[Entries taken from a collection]

(** ** Properties *)

(** [C26] Decoding an AdX request fails exactly if the body is not the message or
    names no ad slot.  Otherwise the request has one banner impression, whose id
    is the slot's, and the user's id is [google_user_id] verbatim, also when it is
    empty; a [geo] message without a country (the proto3 default) becomes the
    country code "", so unless a campaign targets that code no candidate is
    retrieved for any impression and any segments. *)
Theorem adx_request_spec {Value} `{JsonValue Value} `{JsonBuild Value} {B} `{BitmapLaws B}
    (decode : list Z -> Result AdxBidRequest string) (encode : AdxBidResponse -> Result (list Z) string)
    (from_value : Value -> Result (BidRequest Value) string) (body : list Z) (Hfv : FromValueLaws from_value) :
  let r := @decode_request _ _ (adx_adapter decode encode from_value) google_adx body in
  (is_ok r = true <-> exists raw, decode body = Ok raw /\ axq_adslot raw <> None) /\
  (forall raw slot req, decode body = Ok raw -> axq_adslot raw = Some slot -> r = Ok req ->
     br_id req = bytes_to_string_lossy (axq_id raw) /\
     (imp_id <$> br_imp req) = [pretty (as_id slot)] /\
     (imp_ad_format <$> br_imp req) = [Some AdFormat.Banner] /\
     (u ← br_user req; user_id u) = ax_google_user_id <$> axq_user raw /\
     target_device req = None /\
     (forall geo (cat : CampaignCatalog B) segs imp, axq_geo raw = Some geo -> ax_country geo = ""%string ->
        catalog_wf cat -> (forall id, ~ indexed (geo_to_campaigns cat) {| gk_kind := Country; gk_code := "" |} id) ->
        retrieve cat req segs imp = [])).
Proof.
  intros r. unfold decode_request, adx_adapter in r. subst r. destruct (decode body) as [raw|e] eqn:Ed; simpl.
  2:{ split; [|done]. split; [done|]. intros (raw & [=] & _). }
  unfold adx_to_internal. destruct (axq_adslot raw) as [slot|] eqn:Es; simpl.
  2:{ split; [|congruence]. split; [done|]. intros (raw' & [= <-] & Hs). by rewrite Es in Hs. }
  rewrite from_value_request by apply as_i32_range. split.
  { simpl. split; [|done]. intros _. exists raw. split; [done|]. by rewrite Es. }
  intros raw' slot' req [= <-] Hs Hreq. rewrite Es in Hs. injection Hs as <-. injection Hreq as Hreq.
  assert (forall geo, axq_geo raw = Some geo ->
    geo_keys req = Some [{| gk_kind := Country; gk_code := ax_country geo |}]) as Hk.
  { intros geo Hg. rewrite <- Hreq, Hg. unfold geo_keys. simpl. by destruct (axq_device raw). }
  split_and!; try (by rewrite <- Hreq).
  - rewrite <- Hreq. simpl. by destruct (axq_user raw).
  - rewrite <- Hreq. unfold target_device. simpl. by destruct (axq_device raw), (axq_geo raw).
  - intros geo cat segs imp Hg Hc Hwf Hno. apply retrieve_nil; [done|]. intros id (_ & Hgeo & _).
    unfold matches_geo, candidate_request in Hgeo. cbn [rq_geo_keys] in Hgeo. rewrite (Hk geo Hg), Hc in Hgeo.
    simpl in Hgeo. destruct Hgeo as [[=]|(k & Hin & Hi)].
    apply list_elem_of_singleton in Hin as ->. by apply (Hno id).
Qed.

(** [C25] What the response stage builds reaches AdX without loss: for every winner
    one ad, in order, whose price is exactly the bid price in cents times ten
    thousand micros although it passes through two [f64] operations, with the
    winner's creative and the slot the impression came from. *)
Theorem adx_ads_exact {Value B} `{JsonValue Value} {N} `{NoticeUrlBuilder N} (builder : N) (exchange_id : string)
    (ctx : BidContext Value B) (slot : Z) (Hslot : in_u32 slot)
    (Hw : Forall (fun w => 0 <= iw_bid_price_cents w < 2 ^ 31 /\ in_u32 (iw_creative_id w) /\
                           iw_imp_id w = pretty slot) (winners ctx)) :
  let ads := axr_ad (internal_to_adx (bid_response_of builder exchange_id ctx)) in
  (fun a => (ad_max_cpm_micros a, ad_buyer_creative_id a, ad_adslot_id a)) <$> ads =
  (fun w => (iw_bid_price_cents w * 10000, iw_creative_id w, slot)) <$> winners ctx.
Proof.
  intros ads. subst ads. cbn [internal_to_adx bid_response_of axr_ad resp_seatbid sb_bid mbind list_bind].
  rewrite app_nil_r, <- !list_fmap_compose. apply list_fmap_ext. intros i w Hi.
  apply (Forall_lookup_1 _ _ _ _ Hw) in Hi as (Hp & Hc & Him). unfold compose, ad_of, bid_of. simpl.
  rewrite cents_to_micros, Him, !parse_u32_pretty by done. done.
Qed.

What is being asked —
Within the entries above, how many lines contain the word "Hgeo"? State the number only.

Output for this task —
3